[[ Data to process open ]]
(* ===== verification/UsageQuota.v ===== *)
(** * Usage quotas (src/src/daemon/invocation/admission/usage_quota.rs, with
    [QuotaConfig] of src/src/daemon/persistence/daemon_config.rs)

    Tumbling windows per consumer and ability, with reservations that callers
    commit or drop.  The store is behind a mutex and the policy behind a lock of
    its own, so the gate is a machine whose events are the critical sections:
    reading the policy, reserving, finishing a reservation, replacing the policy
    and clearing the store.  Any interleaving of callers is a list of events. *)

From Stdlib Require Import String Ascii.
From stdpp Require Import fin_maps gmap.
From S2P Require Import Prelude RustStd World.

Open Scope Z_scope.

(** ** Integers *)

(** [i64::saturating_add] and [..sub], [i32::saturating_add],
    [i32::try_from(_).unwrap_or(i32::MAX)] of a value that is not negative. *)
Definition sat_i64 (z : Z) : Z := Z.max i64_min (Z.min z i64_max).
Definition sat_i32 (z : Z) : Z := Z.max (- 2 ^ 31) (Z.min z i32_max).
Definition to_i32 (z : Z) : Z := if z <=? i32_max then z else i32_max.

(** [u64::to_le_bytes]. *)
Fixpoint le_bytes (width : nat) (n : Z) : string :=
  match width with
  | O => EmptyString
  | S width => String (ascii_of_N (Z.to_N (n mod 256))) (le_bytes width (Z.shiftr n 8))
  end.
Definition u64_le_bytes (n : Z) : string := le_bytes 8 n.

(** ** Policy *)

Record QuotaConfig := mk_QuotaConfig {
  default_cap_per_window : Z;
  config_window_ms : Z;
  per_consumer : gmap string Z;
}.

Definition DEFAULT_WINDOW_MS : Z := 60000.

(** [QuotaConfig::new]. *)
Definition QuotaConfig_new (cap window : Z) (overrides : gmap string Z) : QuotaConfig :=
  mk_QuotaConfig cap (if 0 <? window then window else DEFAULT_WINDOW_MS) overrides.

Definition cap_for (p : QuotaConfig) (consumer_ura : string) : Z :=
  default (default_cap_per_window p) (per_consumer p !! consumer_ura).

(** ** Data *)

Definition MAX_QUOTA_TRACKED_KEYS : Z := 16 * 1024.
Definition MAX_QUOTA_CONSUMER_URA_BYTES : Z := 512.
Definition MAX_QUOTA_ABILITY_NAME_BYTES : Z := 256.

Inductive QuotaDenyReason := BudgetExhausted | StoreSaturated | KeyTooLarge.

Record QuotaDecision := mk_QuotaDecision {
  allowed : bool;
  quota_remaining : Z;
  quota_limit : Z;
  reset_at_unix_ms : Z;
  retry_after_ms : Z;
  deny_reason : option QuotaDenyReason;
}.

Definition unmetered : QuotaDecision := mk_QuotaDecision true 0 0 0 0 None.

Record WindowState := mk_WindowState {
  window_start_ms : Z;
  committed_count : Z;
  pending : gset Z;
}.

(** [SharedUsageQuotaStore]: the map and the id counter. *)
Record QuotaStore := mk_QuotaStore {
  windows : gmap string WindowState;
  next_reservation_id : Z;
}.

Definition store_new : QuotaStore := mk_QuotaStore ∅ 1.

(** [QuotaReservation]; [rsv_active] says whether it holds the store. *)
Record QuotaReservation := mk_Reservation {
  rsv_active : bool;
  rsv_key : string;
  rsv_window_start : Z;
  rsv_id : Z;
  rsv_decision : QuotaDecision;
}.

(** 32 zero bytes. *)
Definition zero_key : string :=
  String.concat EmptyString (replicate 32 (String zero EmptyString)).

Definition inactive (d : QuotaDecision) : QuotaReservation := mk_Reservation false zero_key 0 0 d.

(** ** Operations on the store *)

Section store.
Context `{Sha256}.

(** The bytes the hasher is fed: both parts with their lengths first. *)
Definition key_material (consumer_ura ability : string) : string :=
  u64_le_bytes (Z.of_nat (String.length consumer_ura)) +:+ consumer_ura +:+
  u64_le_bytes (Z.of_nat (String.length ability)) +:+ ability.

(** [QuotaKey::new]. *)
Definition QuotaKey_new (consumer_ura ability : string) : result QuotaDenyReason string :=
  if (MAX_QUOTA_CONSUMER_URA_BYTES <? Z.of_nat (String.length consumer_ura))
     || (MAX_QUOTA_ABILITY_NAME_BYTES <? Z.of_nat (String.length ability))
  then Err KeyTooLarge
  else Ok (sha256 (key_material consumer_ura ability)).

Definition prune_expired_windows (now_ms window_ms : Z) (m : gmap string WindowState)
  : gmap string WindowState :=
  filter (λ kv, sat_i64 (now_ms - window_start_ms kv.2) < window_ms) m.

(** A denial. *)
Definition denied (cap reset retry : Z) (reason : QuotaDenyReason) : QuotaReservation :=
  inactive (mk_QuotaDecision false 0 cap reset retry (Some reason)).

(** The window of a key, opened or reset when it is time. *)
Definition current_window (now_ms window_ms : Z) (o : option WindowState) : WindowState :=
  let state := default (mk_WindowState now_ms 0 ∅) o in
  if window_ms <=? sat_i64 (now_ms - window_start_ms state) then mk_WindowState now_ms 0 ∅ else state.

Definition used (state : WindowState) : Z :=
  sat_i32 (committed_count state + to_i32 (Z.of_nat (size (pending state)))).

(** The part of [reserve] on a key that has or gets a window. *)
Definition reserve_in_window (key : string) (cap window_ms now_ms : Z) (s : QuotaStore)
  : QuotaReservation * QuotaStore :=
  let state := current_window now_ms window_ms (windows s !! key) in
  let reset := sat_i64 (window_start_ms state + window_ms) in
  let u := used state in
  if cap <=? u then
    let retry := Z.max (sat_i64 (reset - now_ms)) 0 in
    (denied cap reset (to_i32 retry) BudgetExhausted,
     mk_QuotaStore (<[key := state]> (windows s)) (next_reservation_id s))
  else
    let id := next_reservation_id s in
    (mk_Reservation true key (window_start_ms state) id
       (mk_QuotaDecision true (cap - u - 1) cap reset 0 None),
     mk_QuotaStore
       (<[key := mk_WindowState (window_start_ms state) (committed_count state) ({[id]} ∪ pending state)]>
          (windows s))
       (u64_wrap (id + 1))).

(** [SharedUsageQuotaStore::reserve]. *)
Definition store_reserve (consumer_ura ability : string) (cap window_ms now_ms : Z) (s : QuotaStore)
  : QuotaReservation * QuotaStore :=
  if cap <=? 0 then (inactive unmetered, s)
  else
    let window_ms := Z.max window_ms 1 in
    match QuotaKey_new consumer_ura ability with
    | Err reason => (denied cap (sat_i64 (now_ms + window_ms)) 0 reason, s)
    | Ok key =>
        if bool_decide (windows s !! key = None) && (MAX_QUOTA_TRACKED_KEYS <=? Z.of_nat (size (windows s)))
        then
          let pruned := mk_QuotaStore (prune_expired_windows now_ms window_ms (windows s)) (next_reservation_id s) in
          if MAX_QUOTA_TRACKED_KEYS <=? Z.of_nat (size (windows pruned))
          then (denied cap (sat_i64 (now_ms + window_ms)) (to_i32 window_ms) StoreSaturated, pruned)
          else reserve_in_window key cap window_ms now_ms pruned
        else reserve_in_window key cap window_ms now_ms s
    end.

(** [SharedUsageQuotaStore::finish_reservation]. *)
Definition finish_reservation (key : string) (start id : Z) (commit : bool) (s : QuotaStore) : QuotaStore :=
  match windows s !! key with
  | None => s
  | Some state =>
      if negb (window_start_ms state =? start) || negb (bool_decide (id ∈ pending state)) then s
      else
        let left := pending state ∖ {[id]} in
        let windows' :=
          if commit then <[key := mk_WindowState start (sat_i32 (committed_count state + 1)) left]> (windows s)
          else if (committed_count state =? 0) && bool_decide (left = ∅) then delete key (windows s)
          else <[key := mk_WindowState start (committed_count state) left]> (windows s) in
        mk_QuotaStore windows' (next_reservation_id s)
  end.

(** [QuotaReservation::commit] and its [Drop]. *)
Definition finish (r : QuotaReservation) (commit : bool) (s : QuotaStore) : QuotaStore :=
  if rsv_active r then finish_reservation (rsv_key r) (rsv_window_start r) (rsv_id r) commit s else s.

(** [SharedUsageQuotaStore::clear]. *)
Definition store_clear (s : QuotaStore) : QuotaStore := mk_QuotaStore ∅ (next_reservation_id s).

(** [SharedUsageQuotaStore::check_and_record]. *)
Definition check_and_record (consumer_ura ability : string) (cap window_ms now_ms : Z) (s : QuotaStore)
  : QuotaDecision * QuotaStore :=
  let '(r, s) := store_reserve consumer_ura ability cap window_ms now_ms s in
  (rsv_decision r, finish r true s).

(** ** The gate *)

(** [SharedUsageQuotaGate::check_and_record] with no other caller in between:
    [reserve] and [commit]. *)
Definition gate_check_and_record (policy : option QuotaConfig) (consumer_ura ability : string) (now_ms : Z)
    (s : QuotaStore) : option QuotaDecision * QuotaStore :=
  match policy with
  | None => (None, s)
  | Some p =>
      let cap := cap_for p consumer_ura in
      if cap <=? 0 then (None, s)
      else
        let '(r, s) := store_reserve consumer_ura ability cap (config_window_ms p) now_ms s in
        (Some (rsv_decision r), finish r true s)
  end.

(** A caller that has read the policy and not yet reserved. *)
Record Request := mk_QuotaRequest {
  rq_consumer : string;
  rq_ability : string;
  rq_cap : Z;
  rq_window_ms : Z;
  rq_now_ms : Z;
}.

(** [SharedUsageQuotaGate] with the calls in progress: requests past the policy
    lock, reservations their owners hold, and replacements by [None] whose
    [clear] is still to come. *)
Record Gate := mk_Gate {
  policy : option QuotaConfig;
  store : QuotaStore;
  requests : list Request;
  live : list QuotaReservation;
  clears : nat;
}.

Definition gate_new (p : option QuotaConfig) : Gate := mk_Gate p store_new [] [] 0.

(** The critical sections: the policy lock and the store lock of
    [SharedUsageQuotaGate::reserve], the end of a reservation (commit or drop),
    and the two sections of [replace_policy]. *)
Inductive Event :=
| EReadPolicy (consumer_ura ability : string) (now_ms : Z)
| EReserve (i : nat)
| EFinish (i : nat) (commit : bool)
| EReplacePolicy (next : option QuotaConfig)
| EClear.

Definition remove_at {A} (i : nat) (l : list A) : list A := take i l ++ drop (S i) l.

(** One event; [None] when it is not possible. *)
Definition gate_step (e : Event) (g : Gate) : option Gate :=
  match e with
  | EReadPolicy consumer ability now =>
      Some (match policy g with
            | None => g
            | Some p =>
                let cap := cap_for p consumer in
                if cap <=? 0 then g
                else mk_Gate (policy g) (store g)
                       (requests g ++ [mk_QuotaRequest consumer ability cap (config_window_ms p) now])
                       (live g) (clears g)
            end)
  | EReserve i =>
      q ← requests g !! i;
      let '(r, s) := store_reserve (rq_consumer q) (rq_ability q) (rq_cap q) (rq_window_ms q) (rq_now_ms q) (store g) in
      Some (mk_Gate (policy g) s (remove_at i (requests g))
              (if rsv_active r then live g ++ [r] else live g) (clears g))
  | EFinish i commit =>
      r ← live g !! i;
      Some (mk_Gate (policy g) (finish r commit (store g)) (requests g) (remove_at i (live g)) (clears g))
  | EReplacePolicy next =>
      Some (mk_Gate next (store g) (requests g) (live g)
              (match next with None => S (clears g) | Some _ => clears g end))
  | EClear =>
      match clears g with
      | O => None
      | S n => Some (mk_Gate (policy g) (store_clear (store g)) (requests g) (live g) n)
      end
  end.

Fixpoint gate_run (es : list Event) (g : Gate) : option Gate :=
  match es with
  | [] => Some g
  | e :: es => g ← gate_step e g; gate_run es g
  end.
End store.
[[ Data to process closed ]]
[[ Data to process open ]]
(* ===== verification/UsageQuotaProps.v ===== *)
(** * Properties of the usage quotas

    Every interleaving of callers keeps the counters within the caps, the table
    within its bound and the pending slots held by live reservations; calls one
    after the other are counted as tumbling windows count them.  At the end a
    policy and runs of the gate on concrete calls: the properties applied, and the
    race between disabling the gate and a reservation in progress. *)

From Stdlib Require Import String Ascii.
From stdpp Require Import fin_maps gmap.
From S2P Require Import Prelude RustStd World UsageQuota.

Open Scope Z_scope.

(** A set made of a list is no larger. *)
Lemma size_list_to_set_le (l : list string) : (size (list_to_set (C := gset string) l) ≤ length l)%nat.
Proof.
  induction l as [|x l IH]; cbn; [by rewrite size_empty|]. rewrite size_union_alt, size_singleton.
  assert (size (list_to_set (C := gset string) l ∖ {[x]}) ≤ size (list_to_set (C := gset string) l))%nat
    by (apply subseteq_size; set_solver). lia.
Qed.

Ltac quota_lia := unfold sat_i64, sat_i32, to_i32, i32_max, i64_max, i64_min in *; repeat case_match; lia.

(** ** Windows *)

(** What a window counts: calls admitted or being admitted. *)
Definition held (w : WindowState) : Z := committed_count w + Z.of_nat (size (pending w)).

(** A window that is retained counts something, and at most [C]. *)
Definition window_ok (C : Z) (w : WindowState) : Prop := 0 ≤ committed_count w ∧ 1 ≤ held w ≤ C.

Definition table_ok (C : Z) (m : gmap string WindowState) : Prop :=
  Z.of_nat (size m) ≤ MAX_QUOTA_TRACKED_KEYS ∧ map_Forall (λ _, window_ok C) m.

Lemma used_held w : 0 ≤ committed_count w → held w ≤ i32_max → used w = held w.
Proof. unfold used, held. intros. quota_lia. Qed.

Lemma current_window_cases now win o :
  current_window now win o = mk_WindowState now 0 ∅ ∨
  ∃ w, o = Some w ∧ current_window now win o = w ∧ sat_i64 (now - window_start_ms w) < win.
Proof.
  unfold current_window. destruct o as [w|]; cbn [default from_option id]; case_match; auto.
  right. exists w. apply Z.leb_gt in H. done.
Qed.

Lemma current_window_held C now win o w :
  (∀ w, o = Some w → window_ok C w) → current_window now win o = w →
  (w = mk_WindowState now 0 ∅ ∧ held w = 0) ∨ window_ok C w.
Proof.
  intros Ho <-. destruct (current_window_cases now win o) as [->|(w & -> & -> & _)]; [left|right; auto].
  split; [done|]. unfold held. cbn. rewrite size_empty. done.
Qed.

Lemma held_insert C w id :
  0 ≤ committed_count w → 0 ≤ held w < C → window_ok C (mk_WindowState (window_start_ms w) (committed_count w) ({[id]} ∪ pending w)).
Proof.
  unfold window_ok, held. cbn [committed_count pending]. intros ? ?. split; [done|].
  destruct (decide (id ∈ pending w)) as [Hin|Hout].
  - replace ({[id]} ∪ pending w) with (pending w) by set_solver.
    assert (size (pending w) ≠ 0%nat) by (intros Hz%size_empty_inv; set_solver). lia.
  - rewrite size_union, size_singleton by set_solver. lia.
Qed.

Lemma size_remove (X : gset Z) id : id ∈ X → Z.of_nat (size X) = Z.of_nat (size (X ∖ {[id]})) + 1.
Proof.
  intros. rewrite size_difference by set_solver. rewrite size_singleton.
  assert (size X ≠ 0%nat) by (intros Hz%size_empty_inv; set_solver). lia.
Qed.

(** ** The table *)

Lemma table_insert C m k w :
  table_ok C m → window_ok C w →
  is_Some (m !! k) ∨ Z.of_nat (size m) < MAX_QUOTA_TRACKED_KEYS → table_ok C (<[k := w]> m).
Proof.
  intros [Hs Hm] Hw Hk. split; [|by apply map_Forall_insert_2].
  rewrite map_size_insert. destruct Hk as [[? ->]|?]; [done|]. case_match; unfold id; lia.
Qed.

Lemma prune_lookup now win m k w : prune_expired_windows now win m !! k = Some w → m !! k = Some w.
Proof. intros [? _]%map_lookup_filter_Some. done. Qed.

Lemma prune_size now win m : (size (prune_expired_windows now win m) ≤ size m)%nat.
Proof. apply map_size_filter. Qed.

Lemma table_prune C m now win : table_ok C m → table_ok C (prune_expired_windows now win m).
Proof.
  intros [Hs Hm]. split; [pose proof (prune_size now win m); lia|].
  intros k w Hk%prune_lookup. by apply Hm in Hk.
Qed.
[[ Data to process closed ]]
Assignment.
Your reply should be the number of lines in the entries that contain "sections", nothing more.

Written reply.
3